Application Case Study: Temperature Monitoring in Land Management Vehicles

 Application Case Study:  Temperature Monitoring in Land Management Vehicles

Taking a wetland vehicle out into a marsh can be daunting.  Looking out at miles of open marsh, you get the same feeling as gazing deep into forested mountains or across towering ocean waves – it’s wild country, and making it back safely is solely up to you and the equipment you bring along.

No matter what mission you’re on, the vehicle you select is likely the most important decision involved.  Wetland vehicles are a special breed of off-road equipment that must excel in widely varying conditions, all while serving a multitude of challenging functions reliably and safely. 

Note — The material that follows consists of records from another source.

(** *** [StatHelper] *)

(** What a [StatHelper] answers after its probe: [has_permission()]
    always answers, and says no exactly after [PermissionError];
    [exists()] raises [AttributeError] exactly after [PermissionError];
    after a successful probe every accessor answers from the metadata,
    and a directory is no regular file; after a failed one every accessor
    of the metadata raises [AttributeError]. *)
Theorem stat_helper_after_probe p probe h :
  SH.init p probe = Ok h ->
  path_name h = p /\
  (exists allowed,
     SH.has_permission h = Ok allowed /\
     (allowed = false <-> probe = Raise PermissionError)) /\
  (SH.exists_ h = Raise AttributeError <-> probe = Raise PermissionError) /\
  (forall s, probe = Ok s ->
     SH.exists_ h = Ok true /\
     SH.getsize h = Ok (st_size s) /\
     SH.getmtime h = Ok (st_mtime s) /\
     SH.getmode h = Ok (st_mode s) /\
     SH.samestat h h = Ok true /\
     (SH.isdir h = Ok true -> SH.isfile h = Ok false)) /\
  ((forall s, probe <> Ok s) ->
     SH.isfile h = Raise AttributeError /\
     SH.isdir h = Raise AttributeError /\
     SH.getsize h = Raise AttributeError /\
     SH.getmtime h = Raise AttributeError /\
     SH.getmode h = Raise AttributeError /\
     SH.haswrite h = Raise AttributeError /\
     forall other, SH.samestat h other = Raise AttributeError).
Proof.
  intros Hinit. destruct probe as [s|e]; [|destruct e]; cbn in Hinit;
    inversion Hinit; subst; clear Hinit; cbn.
  - split; [reflexivity|]. split.
    { exists true. split; [reflexivity|]. split; discriminate. }
    split; [split; discriminate|]. split.
    + intros s' Hs. inversion Hs. subst s'.
      rewrite !Z.eqb_refl. repeat split.
      unfold Stat.S_ISDIR, Stat.S_ISREG. intros Hdir. inversion Hdir as [Hd].
      apply Z.eqb_eq in Hd. rewrite Hd. reflexivity.
    + intros Hnone. now elim (Hnone s).
  - split; [reflexivity|]. split.
    { exists false. split; [reflexivity|]. split; reflexivity. }
    split; [split; reflexivity|]. split; [discriminate|].
    intros _. repeat split.
  - split; [reflexivity|]. split.
    { exists true. split; [reflexivity|]. split; discriminate. }
    split; [split; discriminate|]. split; [discriminate|].
    intros _. repeat split.
Qed.
(** C8: [init_db] is idempotent.  A second call changes nothing, so it adds
    no column and drops no row; the first call keeps the column names
    distinct (up to case, as SQLite compares them), keeps every existing row
    with its values in the existing columns, and appends [context_category]
    with the default 'General' exactly when the table has no column of that
    name (up to case); a missing table is created with the column. *)
Theorem init_db_idempotent_additive (db : database) :
  NoDup (lower_name <$> table_info db) ->
  init_db (init_db db) = init_db db /\
  NoDup (lower_name <$> table_info (init_db db)) /\
  length (rows_of (init_db db)) = length (rows_of db) /\
  (forall i r,
      rows_of db !! i = Some r ->
      exists r',
        rows_of (init_db db) !! i = Some r' /\
        forall c, c ∈ table_info db -> r' !! c = r !! c) /\
  (forall t,
      db = Some t ->
      if has_column "context_category" t
      then init_db db = Some t
      else init_db db =
           Some (Table (columns t ++ ["context_category"])
                   (<["context_category" := VText (lit "General")]>
                      <$> rows t))) /\
  (db = None -> init_db db = Some (Table QueryResult.mapped_columns [])).
Proof.
  intros Hnd. split; [| split; [| split; [| split; [| split]]]].
  - destruct (init_db_has_context_category db) as (t1 & -> & Hc).
    by apply init_db_kept.
  - destruct db as [t|]; [| apply mapped_columns_NoDup].
    destruct (has_column "context_category" t) eqn:Hc.
    + by rewrite init_db_kept.
    + rewrite init_db_missing by done. cbn [table_info columns] in *.
      rewrite fmap_app. apply NoDup_app. split; [done |].
      split; [| apply NoDup_singleton].
      intros n Hin Hn. cbn in Hn. apply list_elem_of_singleton in Hn as ->.
      apply list_elem_of_fmap in Hin as (c' & Hsame & Hin).
      assert (has_column "context_category" t = true); [| congruence].
      apply has_column_spec. by exists c'.
  - destruct db as [t|]; [| done].
    destruct (has_column "context_category" t) eqn:Hc.
    + by rewrite init_db_kept.
    + rewrite init_db_missing by done. simpl. by rewrite length_fmap.
  - intros i r Hr. destruct db as [t|]; [| done]. simpl in *.
    destruct (has_column "context_category" t) eqn:Hc.
    + rewrite init_db_kept by done. by exists r.
    + rewrite init_db_missing by done. simpl.
      exists (<["context_category" := VText (lit "General")]> r). split.
      * by rewrite list_lookup_fmap, Hr.
      * intros c Hin. apply lookup_insert_ne. intros <-.
        apply has_column_elem in Hin. congruence.
  - intros t ->. destruct (has_column "context_category" t) eqn:Hc.
    + by apply init_db_kept.
    + by apply init_db_missing.
  - by intros ->.
Qed.

Lemma init_db_idempotent_additive_witness :
  NoDup (lower_name <$> table_info (Some legacy_table)) /\
  init_db (init_db (Some legacy_table)) = init_db (Some legacy_table) /\
  NoDup (lower_name <$> table_info (init_db (Some legacy_table))).
Proof.
  assert (Hnd : NoDup (lower_name <$> table_info (Some legacy_table))).
  { apply (bool_decide_unpack _). by vm_compute. }
  split; [exact Hnd |].
  destruct (init_db_idempotent_additive (Some legacy_table) Hnd)
    as (Hidem & Hnd' & _).
  split; [exact Hidem | exact Hnd'].
Defined.

(** A table that declares [Context_Category] is left as it is: the check does
    not find the name in lower case, the ALTER statement is refused, and the
    error is caught. *)
Example init_db_capitals :
  bool_decide ("context_category" ∈ columns capitals_table) = false /\
  alter_table_add_column "context_category" (VText (lit "General"))
    (Some capitals_table) = inl OperationalError /\
  init_db (Some capitals_table) = Some capitals_table.
Proof. split; [by vm_compute |]. split; reflexivity. Qed.

(** The earlier schema gains the column at the end, and its row reads the
    default there while keeping its other values. *)
Example init_db_legacy :
  table_info (init_db (Some legacy_table)) =
    columns legacy_table ++ ["context_category"] /\
  (fun r => r !! "context_category") <$> rows_of (init_db (Some legacy_table))
    = [Some (VText (lit "General"))] /\
  (fun r => r !! "sentiment") <$> rows_of (init_db (Some legacy_table))
    = [Some (VText (lit "Positive"))].
Proof. vm_compute. done. Qed.

Example init_db_fresh_twice :
  init_db (init_db None) = Some (Table QueryResult.mapped_columns []).
Proof. reflexivity. Qed.

(** ** Column names of the frames *)

Lemma read_sql_dom cols rs r :
  r ∈ df_records (read_sql cols rs) -> dom r ⊆ list_to_set cols.
Proof.
  unfold read_sql; cbn [df_records]. intros Hr.
  apply list_elem_of_fmap in Hr as (r0 & -> & _). apply project_dom.
Qed.

(** C9, as the specification words it: both frames would be labelled
    timestamp, query, mentioned, context_category, sentiment, excerpt, with
    full_response optional.  Neither frame of the example table is. *)
Lemma contract_columns_counterexample :
  ~ (forall t start end_ limit df,
       schema_current t ->
       get_results start end_ (Some t) = inr df \/
       get_latest_excerpts limit (Some t) = inr df ->
       df_columns df = contract_columns \/
       df_columns df = contract_columns ++ ["full_response"]).
Proof.
  intros H.
  destruct (H example_table None None 10%Z
              (read_sql latest_columns
                 (sql_limit 10 (order_by_timestamp_desc (rows example_table)))))
    as [Hc | Hc].
  - reflexivity.
  - right. apply get_latest_excerpts_frame; [reflexivity |].
    unfold INT64_MAX. lia.
  - cbn [read_sql df_columns] in Hc. discriminate.
  - cbn [read_sql df_columns] in Hc. discriminate.
Qed.

(** C9, amended: the frame of the range query is labelled with the nine
    mapped column names and the frame of the latest rows with six of them;
    the mention flag is named [whoppah_mentioned] in both, and no record has
    an entry outside its frame's labels.  The range query returns its frame
    for every pair of bounds, the latest rows come for every limit that the
    database takes. *)
Theorem frames_column_names t start end_ limit :
  schema_current t ->
  (exists df_range,
      get_results start end_ (Some t) = inr df_range /\
      df_columns df_range =
        ["id"; "timestamp"; "query"; "whoppah_mentioned";
         "chairish_mentioned"; "context_category"; "sentiment"; "excerpt";
         "full_response"] /\
      (forall r, r ∈ df_records df_range ->
                 dom r ⊆ list_to_set (df_columns df_range))) /\
  (forall df_latest,
      get_latest_excerpts limit (Some t) = inr df_latest ->
      df_columns df_latest =
        ["timestamp"; "query"; "whoppah_mentioned"; "context_category";
         "sentiment"; "excerpt"] /\
      (forall r, r ∈ df_records df_latest ->
                 dom r ⊆ list_to_set (df_columns df_latest))) /\
  ((- INT64_MAX - 1 <= limit <= INT64_MAX)%Z ->
   exists df_latest, get_latest_excerpts limit (Some t) = inr df_latest).
Proof.
  intros Hs. split; [| split].
  - eexists. split; [by apply get_results_window |]. split; [done |].
    intros r Hr. by apply read_sql_dom in Hr.
  - intros df Hdf. unfold get_latest_excerpts in Hdf.
    rewrite (schema_current_latest t Hs) in Hdf.
    destruct (fits_int64 limit); [| done]. injection Hdf as <-.
    split; [done |]. intros r Hr. by apply read_sql_dom in Hr.
  - intros Hl. eexists. by apply get_latest_excerpts_frame.
Qed.
(* ===== verification/_CoqProject ===== *)
-Q . S2P
Prelude.v
Rounding.v
Float64.v
RclcppAction.v
RttServices.v
RosNode.v
RttActionServer.v
SimpleActionServer.v
ActionSystem.v
ActionOutcomes.v
RosImport.v
RttTypes.v
Primitives.v
TimeConversions.v
RclcppTypekit.v
TypekitMembers.v
Params.v
ParamSessions.v
Services.v
ServiceSessions.v
NestedCalls.v
Topics.v
Publisher.v
Subscription.v
TopicPipeline.v
Introspection.v
KdlProperties.v
KdlTransports.v
KdlMembers.v
KdlTypekit.v
Instantiations.v
GeneratedPlugins.v
MessagePackages.v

A manufacturer of these wetland vehicles contacted Whitman Controls in search of temperature control solutions for their vehicles, protecting against heat-induced mechanical and hydraulic failures.  Motivated by a few of our client’s first-hand stories about what a night stranded in a marsh is like (we now know that panthers live in the Everglade marshes!), we pulled in our application engineering team and got to work.  


About Us

As a veteran-owned small business, Whitman Controls is dedicated to supplying premium quality, reliable, technologically advanced instrumentation for use in nearly any application.  Our Bristol, CT manufacturing facility embodies over 40 years of engineering, fabrication, and customer service expertise, serving both end-user and manufacturing customers nationwide through direct and distribution channels.  


Application Summary 

Wetlands are fairly common in the United States, requiring specialized vehicles to access and maintain.  Found prominently along coastlines, waterways (such as rivers), and water bodies (such as lakes), marshes are a type of wetland ecosystem featuring flooded land containing grassy, leafy plant life (as opposed to woody trees and plants that make up swamps). 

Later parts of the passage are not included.